Raini Helmstadter

Logo

I'll be continuously updating this page throughout the Earth Data Analytics certificate program!

KMeans Clustering of Land Cover in Yellowstone National Park

Aerial image of the Midway Geyser Basin (view from the east).jpg
By Carsten Steger - Own work, CC BY-SA 4.0, Link

Introduction

Yellowstone National Park, located in Wyoming, Montana, and Idaho, is an ecologically rich and diverse landscape. Ecosystems in the park include coniferous forests(lodgepole pine, whitebark pine, Englemann spruce, and subalpine fir), subalpine meadows, sagebrush steppes, hydrothermal areas, and alpine tundra areas (Kokaly et al. 2003, National Park Service, 2025). For this project, I utilized a KMeans clustering algorithm to classify different land cover types within the park, using remote sensed spectral imagery from the Harmonized Landsat dataset.
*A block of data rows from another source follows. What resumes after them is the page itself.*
(** X13.  The number of workers never exceeds 16 nor the number of items;
    there is at least one worker as soon as there is an item; and where the
    configured concurrency is not a number or is below one, the default of
    eight applies. *)
Theorem workerCount_bounds (parsed : option Z) (ps : list project) :
  workerCount parsed ps ≤ 16 ∧
  workerCount parsed ps ≤ length ps ∧
  (ps ≠ [] → 1 ≤ workerCount parsed ps) ∧
  (parsed = None ∨ (∃ n, parsed = Some n ∧ (n < 1)%Z) →
   workerCount parsed ps = 8 `min` length ps).
Proof.
  split_and!.
  - apply workerCount_le.
  - apply workerCount_le.
  - intros Hps. destruct (workerCount parsed ps) eqn:Hcount; [|lia].
    by apply workerCount_zero in Hcount.
  - unfold workerCount, concurrency. intros [-> | (n & -> & Hn)].
    + lia.
    + destruct (Z.ltb_spec n 1); lia.
Qed.

(** X14.  In every state the pool reaches, under any interleaving, the
    items are the ones it was given, in the same order: none is added,
    dropped or moved, no identifier changes, an item that already had the
    field is untouched, and a last-activity timestamp that was present is
    never overwritten. *)
Theorem pool_keeps_its_items (fetchProjectDetail : Z → response)
    (parsed : option Z) (ps : list project) (schedule : list nat)
    (st : pool) :
  runSchedule fetchProjectDetail schedule (start parsed ps) = Some st →
  length (projects st) = length ps ∧
  map id (projects st) = map id ps ∧
  ∀ i p, ps !! i = Some p →
    ∃ p', projects st !! i = Some p' ∧
      (needsDetail p = false → p' = p) ∧
      (truthy (last_activity_at p) = true →
       last_activity_at p' = last_activity_at p).
Proof.
  intros Hrun.
  destruct (invariant_run fetchProjectDetail schedule ps _ [] st
              (invariant_start fetchProjectDetail parsed ps) Hrun)
    as [finishedFetches Hinv].
  pose proof (inv_length _ _ _ _ Hinv) as Hlen.
  assert (∀ i p, ps !! i = Some p →
            ∃ p', projects st !! i = Some p' ∧ id p' = id p ∧
              (needsDetail p = false → p' = p) ∧
              (truthy (last_activity_at p) = true →
               last_activity_at p' = last_activity_at p)) as Hitems.
  { intros i p Hp.
    destruct (settled_keeps fetchProjectDetail p) as (Hid & Hsame & Hla).
    destruct (invariant_item _ _ _ _ _ _ Hinv Hp) as [Hi | Hi].
    - by exists p.
    - by eexists. }
  split_and!; [done| |].
  - apply list_eq. intros i. rewrite !list_lookup_fmap.
    destruct (ps !! i) as [p|] eqn:Hp.
    + destruct (Hitems i p Hp) as (p' & -> & Hid & _). cbn. by rewrite Hid.
    + apply lookup_ge_None in Hp.
      rewrite (proj2 (lookup_ge_None (projects st) i)) by lia. done.
  - intros i p Hp. destruct (Hitems i p Hp) as (p' & ? & _ & ? & ?).
    by exists p'.
Qed.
The map above shows the park boundary.

KMeans clustering is an unsupervised machine learning algorithm that sorts data into any number of clusters. Basically, the algorithm selects a predetermined number of centroids in the dataset, and compares the Euclidean distance of each point to each centroid. Points are sorted by the lowest distance, and then the algorithm repeats using a new centroid within each group to cyclicly improve the clustering. The number of clusters is selected before running the algorithm; this number is typically based upon the number of groups expected to be found in the dataset, though there is also a balancing act between an adequate number of clusters and computer or model performance. There are some analytical techniques that can help identify the ideal number of clusters, which I performed to aid the analysis. This analysis is considered ‘unsupervised’, as I do not have “groundtruthed” data with which to contextualize or understand the clusters that the algorithm produces. As such, the KMeans algorithm will cluster the dataset, but I don’t have a way to understand what each cluster is or truly evaluate how well the algorithm performed.

Methods

In this notebook, I used KMeans clustering to classify land cover in Yellowstone National Park, using spectral imagery from the Harmonized Landsat (HLS) dataset. First, I downloaded the boundary shapefile for all of the National Parks in the US, which is stored on the NPS website, and extracted just the boundary for Yellowstone. Next, I used that boundary to locate the url to each satellite image (also known as a granule) from the HLS dataset that is included in the boundary. After compiling a list of the links, I extracted all of the important metadata for each granule. Using a VSI connection to HLS, I then utilized the quality control labels provided by the HLS user guide to apply a cloud mask to remove cloudy pixels, after which I found the median pixel value for each pixel across the temporal range. Once I performed these data wrangling steps, I created a file that composited all of the granules. Finally, I conducted KMeans clustering using the composite file to identify land cover groups within Yellowstone National Park.

Results and Discussion

The plot above shows a comparison between the RBG spectral imagery and the KMeans clusters.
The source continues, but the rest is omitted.